New Zealand / Science

Innovative fake cows and sheep net award for vet teachers

17:54 pm on 30 June 2024

Veterinary students practising treating a calving model cow at Massey University's School of Veterinary Science in Palmerston North. Photo: Supplied/ Massey University School of Veterinary Science

Dog vomit, fake blood, and a full size fake cow have won Massey's vet teachers an international prize for their work replacing live animals with models in the classroom.

Animal testing is strictly regulated by law in Aotearoa, but animals used for science and teaching purposes are exempt from the Animal Welfare Act.

However Massey University veterinary teachers have spent many years scouring Palmerston North looking for creative alternative materials to build animal models, instead of using real animals in their classes.

The Lush Prize, the largest prize recognising work to end or replace animal testing was awarded to the team for their work to completely eliminate the use of real sheep in a fundamental surgical teaching class.

Head of the School of Veterinary Science Professor Jon Huxley told Saturday Morning they're constantly trying to devise ways to reduce reliance on real animals in teaching, and the work has been going on over many years.
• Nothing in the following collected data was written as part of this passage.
(** [Inv] only reads eight fields. *)
Lemma Inv_ext st st' :
  requestQueue st' = requestQueue st -> isProcessingQueue st' = isProcessingQueue st ->
  suspension st' = suspension st -> circuitBreakerOpen st' = circuitBreakerOpen st ->
  consecutiveErrors st' = consecutiveErrors st -> requestTimes st' = requestTimes st ->
  lastRequestTime st' = lastRequestTime st -> settled st' = settled st -> Inv st -> Inv st'.
Proof.
  intros Hq Hp Hs Hb He Ht Hl Hse [Hqi Hpr Hi Hbi Hw].
  constructor.
  - eapply QInv_ext; eauto.
  - congruence.
  - intros H. rewrite Hq. apply Hi. congruence.
  - intros H. rewrite Hs. apply Hbi. congruence.
  - intros r c w Hsw. rewrite Hl. apply (Hw r c w). congruence.
Qed.

Ltac inv_frame H := eapply Inv_ext; [..| exact H]; reflexivity.

Lemma settle_Inv id o st : Inv st -> Inv (settle id o st).
Proof.
  intros Hi. destruct (settle_eq id o st) as (ts & ss & Heq & Hn).
  pose proof (settle_QInv id o st (inv_q st Hi)) as Hq. rewrite Heq in Hq |- *.
  destruct Hi as [_ Hp Hid Hb Hw]. constructor; simpl; auto.
Qed.

Lemma addCallback_keys key id q q' : addCallback key id q = Some q' -> map rkey q' = map rkey q.
Proof.
  revert q'. induction q as [|r q IH]; intros q' H; simpl in H; [done|].
  destruct (decide (rkey r = key)); [by injection H as <-|].
  destruct (addCallback key id q) as [q1|] eqn:E; simpl in H; [|done].
  injection H as <-. simpl. f_equal. by apply IH.
Qed.

Lemma addCallback_None key id q : addCallback key id q = None -> ~ elem_of key (map rkey q).
Proof.
  induction q as [|r q IH]; simpl; [intros _; apply not_elem_of_nil|].
  destruct (decide (rkey r = key)); [done|].
  destruct (addCallback key id q); simpl; [done|]. intros H Hin.
  apply elem_of_cons in Hin as [->|Hin]; [done | by apply IH].
Qed.

Lemma processRequestQueue_Inv now st :
  QInv st -> isProcessingQueue st = running (suspension st) -> circuitBreakerOpen st = false ->
  (forall r c w, suspension st = Sleeping r c w -> w = lastRequestTime st + MIN_REQUEST_INTERVAL) ->
  Inv (processRequestQueue now st).
Proof.
  intros Hq Hp Hb Hw. unfold processRequestQueue. destruct (isProcessingQueue st) eqn:Hpr.
  - constructor; auto; [congruence | intros H; rewrite H in Hp; done | intros; congruence].
  - destruct (requestQueue st) as [|r q] eqn:Hqe.
    + constructor; auto; [congruence | intros; congruence].
    + rewrite <- Hqe. apply runLoop_Inv; simpl; auto. qinv_frame Hq.
Qed.

Lemma enqueue_Inv id lat lon key now st :
  Inv st -> circuitBreakerOpen st = false -> Inv (enqueue id lat lon key now st).
Proof.
  intros Hi Hb. unfold enqueue.
  assert (Hi1 : Inv {| st with timers := timers st ++ [(id, now + CALL_TIMEOUT)] |}) by inv_frame Hi.
  cbn [requestQueue]. destruct (addCallback key id (requestQueue st)) as [q|] eqn:Ha.
  - destruct Hi1 as [[] Hp Hid Hbi Hw]. pose proof (addCallback_keys _ _ _ _ Ha) as Hk.
    assert (Hl : length q = length (requestQueue st)) by (rewrite <- (length_map rkey q), Hk; apply length_map).
    constructor; [constructor|..]; simpl in *; try rewrite Hk; try rewrite Hl; auto.
    intros Hs. apply Hid in Hs. rewrite Hs in Hl. by destruct q.
  - destruct (Nat.leb_spec MAX_QUEUE_SIZE (length (requestQueue st))) as [Hf|Hf];
      [by apply settle_Inv|].
    set (st2 := {| st with timers := timers st ++ [(id, now + CALL_TIMEOUT)];
                           requestQueue := requestQueue st ++ [mkRequest lat lon key [id]] |}).
    assert (Hq2 : QInv st2).
    { destruct Hi as [[] _ _ _ _]. constructor; simpl; auto.
      - rewrite length_app. simpl. lia.
      - rewrite map_app. simpl. apply NoDup_app. split_and!; [done | | apply NoDup_singleton].
        intros x Hx ->%list_elem_of_singleton. by apply (addCallback_None key id (requestQueue st)). }
    destruct Hi as [_ Hpr Hid Hbi Hw]. apply processRequestQueue_Inv; [exact Hq2 | unfold st2; simpl; done..].
Qed.

Lemma reverseGeocodeWithRateLimit_Inv id lat lon now st :
  Inv st -> Inv (reverseGeocodeWithRateLimit id lat lon now st).
Proof.
  intros Hi. unfold reverseGeocodeWithRateLimit. cbn [circuitBreakerOpen lastErrorTime].
  assert (Hi0 : Inv {| st with callers := callers st ++ [id] |}) by inv_frame Hi.
  destruct (circuitBreakerOpen st) eqn:Hb; simpl.
  - destruct (now - lastErrorTime st <? CIRCUIT_BREAKER_RESET_TIME); [by apply settle_Inv|].
    assert (Hi1 : Inv {| st with callers := callers st ++ [id]; circuitBreakerOpen := false;
                                consecutiveErrors := 0%nat |}).
    { destruct Hi0 as [[] Hp Hid Hbi Hw]. constructor; [constructor|..]; simpl in *; auto; lia. }
    destruct (assoc_get _ _); [by apply settle_Inv | by apply enqueue_Inv].
  - destruct (assoc_get _ _); [by apply settle_Inv | by apply enqueue_Inv].
Qed.


(** While a request is in flight or asleep the processor runs and the
    breaker is closed. *)
Lemma Inv_running st :
  Inv st -> suspension st <> Idle -> isProcessingQueue st = true /\ circuitBreakerOpen st = false.
Proof.
  intros Hi Hs. split; [rewrite (inv_processing st Hi); by destruct (suspension st)|].
  destruct (circuitBreakerOpen st) eqn:E; [|done]. by apply (inv_breaker_idle st Hi) in E.
Qed.

(** Every event keeps the invariant. *)
Lemma step_Inv st e st' : Inv st -> step st e = Some st' -> Inv st'.
Proof.
  intros Hi Hs. destruct e as [id lat lon now|now|fid name now|now|id now|now]; simpl in Hs.
  - destruct (_ || _); [done|]. injection Hs as <-.
    apply reverseGeocodeWithRateLimit_Inv. inv_frame Hi.
  - destruct (suspension st) as [|r c w|] eqn:Hsu; try done.
    destruct (Z.ltb_spec now (clock st)), (Z.ltb_spec now w); simpl in Hs; try done.
    pose proof (inv_wake st Hi r c w Hsu) as Hw.
    destruct (Inv_running st Hi) as [Hp Hb]; [by rewrite Hsu|].
    destruct (assoc_get _ _) as [cached|]; injection Hs as <-.
    + apply onSuccess_Inv; simpl; auto.
      pose proof (QInv_request st now (inv_q st Hi)) as Hq. qinv_frame (Hq ltac:(lia)).
    + apply launch_Inv; simpl; auto; [qinv_frame (inv_q st Hi) | lia].
  - destruct (now <? clock st); [done|].
    destruct (find _ (pendingFetches st)) as [[f key]|]; [|done].
    assert (Hi1 : Inv {| st with clock := now; geocodingCache := assoc_set key name (geocodingCache st);
                                 pendingFetches := removeFetch fid (pendingFetches st) |}) by inv_frame Hi.
    simpl in Hs. destruct (suspension st) as [|r c w|r c f' t] eqn:Hsu; try (injection Hs as <-; exact Hi1).
    destruct (Nat.eqb fid f'); injection Hs as <-; [|exact Hi1].
    destruct (Inv_running st Hi) as [Hp Hb]; [by rewrite Hsu|].
    apply onSuccess_Inv; simpl; auto. qinv_frame (inv_q st Hi).
  - destruct (suspension st) as [| |r c f t] eqn:Hsu; try done.
    destruct (_ || _); [done|]. injection Hs as <-.
    destruct (Inv_running st Hi) as [Hp Hb]; [by rewrite Hsu|].
    apply onError_Inv; simpl; auto. qinv_frame (inv_q st Hi).
  - destruct (find _ (timers st)) as [[i d]|]; [|done]. destruct (_ || _); [done|].
    injection Hs as <-. apply settle_Inv. inv_frame Hi.
  - destruct (now <? clock st); [done|]. injection Hs as <-. inv_frame Hi.
Qed.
Massey's fake animals win big

From basic jerry-rigged models made from bits and bobs collected from all over, through to complex 'high fidelity' ones like Harriot the Hereford, a "very realistic calving simulator".

"Working with animals is fundamental to veterinary education in exactly the same way as practising skills on people is in human medicine. Our students have to learn with animals to learn the skills they need ... the only alternative would have been to operate for the first time on client-owned animals, which is far from ideal," Huxley said.

Harriot the Hereford, the calving model, cost $75,000 imported from Canada, and allows a flexible model calf to be positioned inside of the fake cow in any of the ways a tiny calf could become wedged in real life.

"Working with these models allows our students first of all to identify how the calf is mispresented, and then to learn the skills to reposition the calf so that it can be born safely," Huxley said.

The staff have built a range of basic models for suturing practice, using materials such as silicon and different grades of leather from DIY and second hand stores.

"Suturing skin for example, whilst it's a basic skill it's actually very complicated when you begin, there's a lot of decision-making, there's a lot of motor control you need to learn, and of course we have the extra complexity that we're dealing with cows, sheep, pigs, horse, cat, dog a great big range of species.

"At one end you might have the cat with very fine skin where you're using very fine needles through to the skin of a cow which is quite literally leather, and the approach and skills you need are completely different."

"Medical grade silicon has completely changed this and it really gives a much more tissue-like feel, and we can actually now also set some of these models up with a coloured fluid to represent blood so that students can for example take blood samples or put an intravenous catheter into a vein. So they vary a lot between not realistic through to much much more realistic."

Analysing concocted fake dog vomit means students can learn to diagnose canine illnesses, then dispense fake drugs from a dummy pharmacy, and give intravenous therapy to the fake dog by programming a pump with the right amount of fluid over the right amount of time.

"So the dummy dog receives the right amount of fluid over the right amount of time to rehydrate itself."

Some of the teaching models have been able to be purchased. (File photo). Photo: holsim.co.nz

Huxley says while they work to substitute models for real animals for the most invasive exercises, real animals are still used extensively, and help the students learn handling and examination.

"You have to progress on from models to examining the real thing."

But the models mean students already have crucial skills mastered before they have to use them on real animals.

"It really creates fantastic opportunities in our teaching. Building up some of these complex skills takes time, and what you really want to do is take students on a journey of progressively building up their skills.

"What the introduction of the models allows us to do is take the first steps when students are learning to handle instruments and examine things, where to place their hands and which equipment to pick - we can do that in a really tightly controlled environment."

Huxley says a movement to replace the use of real animals in teaching is taking place in all over the world, with veterinary teachers sharing ideas between themselves internationally.

Money awarded from the Lush Prize will be reinvested into the clinical skills models at Massey, Huxley says.